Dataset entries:

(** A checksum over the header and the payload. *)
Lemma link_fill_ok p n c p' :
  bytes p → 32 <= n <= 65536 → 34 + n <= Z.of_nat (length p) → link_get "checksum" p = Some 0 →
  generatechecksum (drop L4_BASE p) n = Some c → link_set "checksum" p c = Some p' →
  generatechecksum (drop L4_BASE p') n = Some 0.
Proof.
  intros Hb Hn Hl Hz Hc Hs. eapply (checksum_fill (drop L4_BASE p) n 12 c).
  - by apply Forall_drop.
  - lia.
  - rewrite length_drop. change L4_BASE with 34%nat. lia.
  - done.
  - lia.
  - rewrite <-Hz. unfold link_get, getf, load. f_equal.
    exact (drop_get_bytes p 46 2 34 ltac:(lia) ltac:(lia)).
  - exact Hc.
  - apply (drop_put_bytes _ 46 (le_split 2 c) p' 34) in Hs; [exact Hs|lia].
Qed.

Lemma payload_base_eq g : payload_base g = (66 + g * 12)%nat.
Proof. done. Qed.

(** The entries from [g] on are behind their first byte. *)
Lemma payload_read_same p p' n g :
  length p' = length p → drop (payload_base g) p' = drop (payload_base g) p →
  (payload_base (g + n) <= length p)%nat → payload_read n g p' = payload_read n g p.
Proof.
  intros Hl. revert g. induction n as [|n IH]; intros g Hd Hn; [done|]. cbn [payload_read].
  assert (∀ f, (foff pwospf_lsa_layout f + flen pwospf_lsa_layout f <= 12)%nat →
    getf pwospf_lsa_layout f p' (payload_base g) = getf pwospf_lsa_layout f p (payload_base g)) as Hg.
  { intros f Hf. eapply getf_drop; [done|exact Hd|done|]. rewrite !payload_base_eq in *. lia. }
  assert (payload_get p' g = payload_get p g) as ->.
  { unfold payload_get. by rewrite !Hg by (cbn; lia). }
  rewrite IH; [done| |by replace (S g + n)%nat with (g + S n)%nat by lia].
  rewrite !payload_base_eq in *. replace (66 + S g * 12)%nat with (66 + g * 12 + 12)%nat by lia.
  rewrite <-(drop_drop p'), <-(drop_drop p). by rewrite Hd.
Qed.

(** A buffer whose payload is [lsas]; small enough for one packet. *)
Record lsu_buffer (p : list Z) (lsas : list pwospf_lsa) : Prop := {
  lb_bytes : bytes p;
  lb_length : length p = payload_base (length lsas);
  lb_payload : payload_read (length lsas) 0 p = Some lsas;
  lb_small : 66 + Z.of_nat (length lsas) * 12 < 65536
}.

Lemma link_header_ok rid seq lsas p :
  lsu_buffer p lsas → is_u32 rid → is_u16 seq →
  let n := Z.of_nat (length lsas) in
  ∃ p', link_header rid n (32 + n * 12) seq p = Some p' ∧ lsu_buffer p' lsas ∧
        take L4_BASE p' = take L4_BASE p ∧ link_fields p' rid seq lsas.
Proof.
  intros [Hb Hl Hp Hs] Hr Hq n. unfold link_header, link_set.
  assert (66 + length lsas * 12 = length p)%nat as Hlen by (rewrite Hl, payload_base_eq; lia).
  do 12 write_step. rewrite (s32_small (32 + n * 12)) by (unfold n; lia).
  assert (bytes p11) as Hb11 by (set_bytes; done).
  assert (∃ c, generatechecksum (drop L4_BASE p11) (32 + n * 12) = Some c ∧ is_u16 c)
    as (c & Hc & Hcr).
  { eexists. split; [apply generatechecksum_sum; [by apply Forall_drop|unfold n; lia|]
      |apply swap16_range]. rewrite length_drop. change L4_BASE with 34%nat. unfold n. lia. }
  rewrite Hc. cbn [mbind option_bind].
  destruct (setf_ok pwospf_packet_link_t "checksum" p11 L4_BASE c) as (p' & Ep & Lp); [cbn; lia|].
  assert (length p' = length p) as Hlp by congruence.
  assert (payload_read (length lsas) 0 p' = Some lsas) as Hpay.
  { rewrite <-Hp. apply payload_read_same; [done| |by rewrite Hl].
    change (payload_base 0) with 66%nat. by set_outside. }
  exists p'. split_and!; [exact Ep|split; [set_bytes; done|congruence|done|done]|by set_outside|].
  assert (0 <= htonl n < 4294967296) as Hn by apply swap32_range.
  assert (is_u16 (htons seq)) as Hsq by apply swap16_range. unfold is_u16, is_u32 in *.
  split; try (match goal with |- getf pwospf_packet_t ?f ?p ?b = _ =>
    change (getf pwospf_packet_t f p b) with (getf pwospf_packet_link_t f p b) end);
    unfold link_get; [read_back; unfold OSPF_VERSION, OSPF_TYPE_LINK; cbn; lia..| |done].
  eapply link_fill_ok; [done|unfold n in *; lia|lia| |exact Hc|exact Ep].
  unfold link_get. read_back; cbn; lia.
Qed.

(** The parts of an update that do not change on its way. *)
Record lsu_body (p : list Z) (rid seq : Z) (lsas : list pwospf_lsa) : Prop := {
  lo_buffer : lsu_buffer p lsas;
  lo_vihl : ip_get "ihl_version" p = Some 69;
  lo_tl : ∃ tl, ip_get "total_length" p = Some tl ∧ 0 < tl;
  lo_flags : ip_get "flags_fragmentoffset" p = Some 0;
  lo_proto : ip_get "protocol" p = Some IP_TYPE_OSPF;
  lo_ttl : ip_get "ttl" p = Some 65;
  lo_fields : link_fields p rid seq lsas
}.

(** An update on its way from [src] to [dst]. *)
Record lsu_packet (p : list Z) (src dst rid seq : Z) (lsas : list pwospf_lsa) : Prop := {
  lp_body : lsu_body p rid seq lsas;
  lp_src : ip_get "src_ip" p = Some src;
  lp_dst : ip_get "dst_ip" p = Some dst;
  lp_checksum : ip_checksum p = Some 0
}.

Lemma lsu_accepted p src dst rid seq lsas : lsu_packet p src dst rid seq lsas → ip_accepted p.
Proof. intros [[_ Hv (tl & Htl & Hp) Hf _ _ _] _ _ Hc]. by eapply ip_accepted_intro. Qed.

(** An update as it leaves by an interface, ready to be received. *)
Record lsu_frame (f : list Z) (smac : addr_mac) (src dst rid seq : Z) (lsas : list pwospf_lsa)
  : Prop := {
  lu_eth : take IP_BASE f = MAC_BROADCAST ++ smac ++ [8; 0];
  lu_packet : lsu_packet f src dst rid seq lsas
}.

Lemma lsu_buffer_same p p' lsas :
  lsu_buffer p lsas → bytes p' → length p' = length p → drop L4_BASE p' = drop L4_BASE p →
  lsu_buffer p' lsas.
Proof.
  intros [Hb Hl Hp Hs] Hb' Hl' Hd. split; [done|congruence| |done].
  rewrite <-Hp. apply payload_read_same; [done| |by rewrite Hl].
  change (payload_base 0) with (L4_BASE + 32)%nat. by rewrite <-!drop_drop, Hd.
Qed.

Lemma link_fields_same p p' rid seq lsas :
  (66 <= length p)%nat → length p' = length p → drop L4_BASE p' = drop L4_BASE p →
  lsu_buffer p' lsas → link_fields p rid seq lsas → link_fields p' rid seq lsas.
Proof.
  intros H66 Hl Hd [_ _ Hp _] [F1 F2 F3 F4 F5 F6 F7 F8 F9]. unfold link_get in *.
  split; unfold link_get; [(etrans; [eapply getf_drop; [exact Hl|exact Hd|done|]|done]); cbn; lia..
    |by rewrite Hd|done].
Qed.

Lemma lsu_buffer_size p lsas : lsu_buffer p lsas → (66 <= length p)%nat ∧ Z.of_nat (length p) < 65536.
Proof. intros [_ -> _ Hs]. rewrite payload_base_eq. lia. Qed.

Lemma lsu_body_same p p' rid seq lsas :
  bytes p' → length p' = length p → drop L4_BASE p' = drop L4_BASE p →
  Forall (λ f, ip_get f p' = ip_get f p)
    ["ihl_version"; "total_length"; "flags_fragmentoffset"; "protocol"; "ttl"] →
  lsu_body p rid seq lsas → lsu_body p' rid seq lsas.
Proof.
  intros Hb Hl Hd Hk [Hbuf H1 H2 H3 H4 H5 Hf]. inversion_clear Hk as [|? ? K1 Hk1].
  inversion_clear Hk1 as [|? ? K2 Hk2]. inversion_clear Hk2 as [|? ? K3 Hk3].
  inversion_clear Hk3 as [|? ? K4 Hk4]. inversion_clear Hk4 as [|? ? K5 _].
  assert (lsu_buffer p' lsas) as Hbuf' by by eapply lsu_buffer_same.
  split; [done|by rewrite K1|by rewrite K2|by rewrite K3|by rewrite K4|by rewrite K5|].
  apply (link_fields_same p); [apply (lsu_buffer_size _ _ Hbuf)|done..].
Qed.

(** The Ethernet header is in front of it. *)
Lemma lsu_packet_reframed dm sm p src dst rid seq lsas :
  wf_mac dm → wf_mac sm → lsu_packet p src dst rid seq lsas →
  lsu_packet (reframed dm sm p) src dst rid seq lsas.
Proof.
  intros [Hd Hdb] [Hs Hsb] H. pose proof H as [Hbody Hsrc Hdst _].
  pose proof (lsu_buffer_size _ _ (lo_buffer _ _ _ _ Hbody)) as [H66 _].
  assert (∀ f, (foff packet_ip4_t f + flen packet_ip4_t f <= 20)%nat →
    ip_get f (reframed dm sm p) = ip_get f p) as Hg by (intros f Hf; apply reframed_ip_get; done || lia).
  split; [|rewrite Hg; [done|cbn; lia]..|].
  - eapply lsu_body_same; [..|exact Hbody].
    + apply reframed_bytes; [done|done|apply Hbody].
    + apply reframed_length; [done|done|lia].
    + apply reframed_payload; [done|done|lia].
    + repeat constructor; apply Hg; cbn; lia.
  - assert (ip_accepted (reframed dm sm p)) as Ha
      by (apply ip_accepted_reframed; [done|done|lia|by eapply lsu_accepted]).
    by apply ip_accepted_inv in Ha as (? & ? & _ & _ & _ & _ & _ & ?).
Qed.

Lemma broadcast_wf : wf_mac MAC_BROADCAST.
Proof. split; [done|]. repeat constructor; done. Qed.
--
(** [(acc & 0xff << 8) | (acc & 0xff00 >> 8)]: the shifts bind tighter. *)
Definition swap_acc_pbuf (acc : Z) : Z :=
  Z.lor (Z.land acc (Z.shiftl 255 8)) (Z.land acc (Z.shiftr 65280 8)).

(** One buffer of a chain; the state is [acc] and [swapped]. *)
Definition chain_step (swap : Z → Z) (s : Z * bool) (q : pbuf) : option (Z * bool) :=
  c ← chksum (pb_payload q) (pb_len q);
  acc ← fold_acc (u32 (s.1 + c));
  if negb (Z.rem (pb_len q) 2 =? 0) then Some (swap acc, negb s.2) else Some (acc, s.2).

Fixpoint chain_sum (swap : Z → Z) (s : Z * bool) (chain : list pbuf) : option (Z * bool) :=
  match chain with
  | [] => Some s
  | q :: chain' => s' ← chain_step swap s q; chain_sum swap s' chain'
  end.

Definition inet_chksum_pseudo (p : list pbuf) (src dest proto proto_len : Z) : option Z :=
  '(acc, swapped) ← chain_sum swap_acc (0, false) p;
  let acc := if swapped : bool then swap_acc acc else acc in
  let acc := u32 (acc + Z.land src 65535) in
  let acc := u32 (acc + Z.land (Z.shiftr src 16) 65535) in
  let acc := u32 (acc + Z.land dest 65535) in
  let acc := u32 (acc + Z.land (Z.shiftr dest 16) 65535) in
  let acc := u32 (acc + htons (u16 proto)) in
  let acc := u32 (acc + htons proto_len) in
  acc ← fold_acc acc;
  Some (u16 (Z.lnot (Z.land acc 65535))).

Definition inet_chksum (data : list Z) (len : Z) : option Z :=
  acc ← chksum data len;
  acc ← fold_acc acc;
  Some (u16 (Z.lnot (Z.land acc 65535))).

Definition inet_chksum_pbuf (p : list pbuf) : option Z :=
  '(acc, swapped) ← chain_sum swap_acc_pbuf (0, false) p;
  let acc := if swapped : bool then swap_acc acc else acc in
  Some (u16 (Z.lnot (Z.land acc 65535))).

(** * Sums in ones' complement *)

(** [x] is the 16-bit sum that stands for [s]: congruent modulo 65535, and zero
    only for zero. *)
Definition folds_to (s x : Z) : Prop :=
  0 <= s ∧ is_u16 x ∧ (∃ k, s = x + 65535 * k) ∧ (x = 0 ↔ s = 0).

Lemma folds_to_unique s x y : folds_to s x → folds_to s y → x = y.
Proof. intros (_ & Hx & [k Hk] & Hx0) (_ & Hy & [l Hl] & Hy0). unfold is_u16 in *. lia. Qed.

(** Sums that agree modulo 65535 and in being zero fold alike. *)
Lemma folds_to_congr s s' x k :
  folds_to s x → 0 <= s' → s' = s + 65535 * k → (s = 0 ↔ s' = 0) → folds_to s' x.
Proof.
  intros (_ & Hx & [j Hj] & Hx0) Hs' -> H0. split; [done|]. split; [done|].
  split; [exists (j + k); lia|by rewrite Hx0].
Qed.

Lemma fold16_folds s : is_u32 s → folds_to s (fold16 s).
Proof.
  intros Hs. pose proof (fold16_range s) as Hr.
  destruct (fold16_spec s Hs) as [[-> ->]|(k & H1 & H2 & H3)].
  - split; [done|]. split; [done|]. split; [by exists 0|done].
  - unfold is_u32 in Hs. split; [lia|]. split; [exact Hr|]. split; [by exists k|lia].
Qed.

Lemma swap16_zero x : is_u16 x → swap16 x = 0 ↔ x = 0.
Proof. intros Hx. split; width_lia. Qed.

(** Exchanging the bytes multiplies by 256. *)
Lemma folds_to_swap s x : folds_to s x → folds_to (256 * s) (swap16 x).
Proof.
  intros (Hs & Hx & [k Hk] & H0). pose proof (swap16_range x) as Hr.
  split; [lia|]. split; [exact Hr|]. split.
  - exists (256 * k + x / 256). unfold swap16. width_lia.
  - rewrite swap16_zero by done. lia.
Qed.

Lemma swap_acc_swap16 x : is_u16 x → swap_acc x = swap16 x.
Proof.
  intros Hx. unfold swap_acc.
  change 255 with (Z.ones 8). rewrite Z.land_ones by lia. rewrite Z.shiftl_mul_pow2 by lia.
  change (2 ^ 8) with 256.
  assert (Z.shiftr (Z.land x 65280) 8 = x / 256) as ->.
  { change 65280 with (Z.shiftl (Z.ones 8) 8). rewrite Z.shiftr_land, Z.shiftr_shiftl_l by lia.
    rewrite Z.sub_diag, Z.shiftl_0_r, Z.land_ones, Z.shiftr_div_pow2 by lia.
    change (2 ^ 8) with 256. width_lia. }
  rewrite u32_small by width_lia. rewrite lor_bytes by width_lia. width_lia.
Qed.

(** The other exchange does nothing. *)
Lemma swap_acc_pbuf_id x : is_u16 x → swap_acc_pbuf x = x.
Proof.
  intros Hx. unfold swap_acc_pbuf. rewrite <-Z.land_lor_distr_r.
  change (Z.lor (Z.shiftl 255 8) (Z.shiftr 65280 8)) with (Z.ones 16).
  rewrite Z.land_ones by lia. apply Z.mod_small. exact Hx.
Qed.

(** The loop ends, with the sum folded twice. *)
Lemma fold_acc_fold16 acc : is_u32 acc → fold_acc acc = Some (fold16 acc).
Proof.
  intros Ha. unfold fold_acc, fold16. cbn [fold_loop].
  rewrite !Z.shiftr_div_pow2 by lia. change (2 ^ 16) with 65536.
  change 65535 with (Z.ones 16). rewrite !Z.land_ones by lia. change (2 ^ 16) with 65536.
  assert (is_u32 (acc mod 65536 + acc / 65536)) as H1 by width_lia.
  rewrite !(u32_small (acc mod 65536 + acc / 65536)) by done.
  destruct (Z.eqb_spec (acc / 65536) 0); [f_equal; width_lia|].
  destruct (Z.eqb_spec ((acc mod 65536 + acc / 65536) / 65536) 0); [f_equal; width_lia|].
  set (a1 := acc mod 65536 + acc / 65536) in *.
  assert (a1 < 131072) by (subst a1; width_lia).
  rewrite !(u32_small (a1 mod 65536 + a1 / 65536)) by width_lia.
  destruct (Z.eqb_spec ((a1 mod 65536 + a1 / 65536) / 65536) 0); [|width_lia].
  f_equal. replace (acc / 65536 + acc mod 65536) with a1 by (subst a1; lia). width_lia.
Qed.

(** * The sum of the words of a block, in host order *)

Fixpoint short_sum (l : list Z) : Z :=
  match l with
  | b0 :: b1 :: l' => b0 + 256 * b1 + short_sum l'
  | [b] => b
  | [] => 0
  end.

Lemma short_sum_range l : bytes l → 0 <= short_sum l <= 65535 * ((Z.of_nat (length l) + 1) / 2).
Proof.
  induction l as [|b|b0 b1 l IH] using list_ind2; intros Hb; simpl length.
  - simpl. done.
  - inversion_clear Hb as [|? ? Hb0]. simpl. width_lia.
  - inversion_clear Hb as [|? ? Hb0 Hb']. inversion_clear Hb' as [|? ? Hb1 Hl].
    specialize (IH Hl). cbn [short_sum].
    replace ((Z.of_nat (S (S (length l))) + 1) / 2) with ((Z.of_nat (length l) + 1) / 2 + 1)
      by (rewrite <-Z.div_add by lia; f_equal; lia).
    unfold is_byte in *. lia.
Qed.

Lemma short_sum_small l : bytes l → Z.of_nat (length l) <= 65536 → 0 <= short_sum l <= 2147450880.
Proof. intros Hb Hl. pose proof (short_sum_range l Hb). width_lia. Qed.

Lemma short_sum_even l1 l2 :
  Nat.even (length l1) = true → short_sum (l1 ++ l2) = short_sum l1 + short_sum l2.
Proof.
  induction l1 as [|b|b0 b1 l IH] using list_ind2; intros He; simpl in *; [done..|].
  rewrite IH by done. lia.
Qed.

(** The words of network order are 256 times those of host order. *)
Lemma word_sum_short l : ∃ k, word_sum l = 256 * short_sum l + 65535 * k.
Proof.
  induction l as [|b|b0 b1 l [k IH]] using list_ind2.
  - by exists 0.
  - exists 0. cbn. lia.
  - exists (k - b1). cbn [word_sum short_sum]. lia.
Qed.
==
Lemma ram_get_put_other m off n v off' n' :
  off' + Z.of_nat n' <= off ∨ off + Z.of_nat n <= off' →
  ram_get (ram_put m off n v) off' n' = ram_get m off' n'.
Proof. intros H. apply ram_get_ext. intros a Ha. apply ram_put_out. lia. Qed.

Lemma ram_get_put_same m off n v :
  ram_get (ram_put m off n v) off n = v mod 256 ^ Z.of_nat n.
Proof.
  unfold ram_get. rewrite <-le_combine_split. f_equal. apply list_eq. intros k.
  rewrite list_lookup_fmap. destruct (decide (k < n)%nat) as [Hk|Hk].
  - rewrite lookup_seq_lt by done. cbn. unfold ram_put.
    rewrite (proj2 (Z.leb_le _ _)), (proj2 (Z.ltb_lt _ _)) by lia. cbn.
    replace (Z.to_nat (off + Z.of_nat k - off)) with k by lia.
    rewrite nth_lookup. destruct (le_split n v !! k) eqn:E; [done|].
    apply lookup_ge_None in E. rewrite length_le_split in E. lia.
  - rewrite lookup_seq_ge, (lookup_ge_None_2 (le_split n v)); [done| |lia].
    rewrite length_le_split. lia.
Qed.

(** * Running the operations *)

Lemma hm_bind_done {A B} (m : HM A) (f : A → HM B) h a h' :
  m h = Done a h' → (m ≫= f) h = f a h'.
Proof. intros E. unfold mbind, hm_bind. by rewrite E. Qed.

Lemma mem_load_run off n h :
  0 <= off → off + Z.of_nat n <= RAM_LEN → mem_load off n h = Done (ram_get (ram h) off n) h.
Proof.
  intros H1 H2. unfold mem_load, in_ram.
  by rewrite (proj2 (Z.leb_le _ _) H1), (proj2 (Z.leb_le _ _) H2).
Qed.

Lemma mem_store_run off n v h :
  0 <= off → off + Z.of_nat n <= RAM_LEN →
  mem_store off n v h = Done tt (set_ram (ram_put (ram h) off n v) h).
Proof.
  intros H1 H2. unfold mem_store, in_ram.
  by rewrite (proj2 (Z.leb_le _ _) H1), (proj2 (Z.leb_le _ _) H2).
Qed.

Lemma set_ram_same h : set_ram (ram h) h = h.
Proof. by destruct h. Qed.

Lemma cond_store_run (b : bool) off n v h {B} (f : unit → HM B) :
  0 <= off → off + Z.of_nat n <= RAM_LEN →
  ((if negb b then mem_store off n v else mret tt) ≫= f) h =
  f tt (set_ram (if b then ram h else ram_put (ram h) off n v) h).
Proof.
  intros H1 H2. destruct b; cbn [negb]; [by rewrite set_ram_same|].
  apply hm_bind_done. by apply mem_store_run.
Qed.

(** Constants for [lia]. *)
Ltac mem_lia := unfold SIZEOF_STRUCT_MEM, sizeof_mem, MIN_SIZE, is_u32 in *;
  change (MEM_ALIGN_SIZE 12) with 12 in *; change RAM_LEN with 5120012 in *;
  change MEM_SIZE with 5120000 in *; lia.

*Instructions for the task:* From the records above, print only the lines between the one holding "lo_vihl : ip_get" and the one holding "(** An update on", inclusive, exactly as they stand.

*Solved problem:*
  lo_vihl : ip_get "ihl_version" p = Some 69;
  lo_tl : ∃ tl, ip_get "total_length" p = Some tl ∧ 0 < tl;
  lo_flags : ip_get "flags_fragmentoffset" p = Some 0;
  lo_proto : ip_get "protocol" p = Some IP_TYPE_OSPF;
  lo_ttl : ip_get "ttl" p = Some 65;
  lo_fields : link_fields p rid seq lsas
}.

(** An update on its way from [src] to [dst]. *)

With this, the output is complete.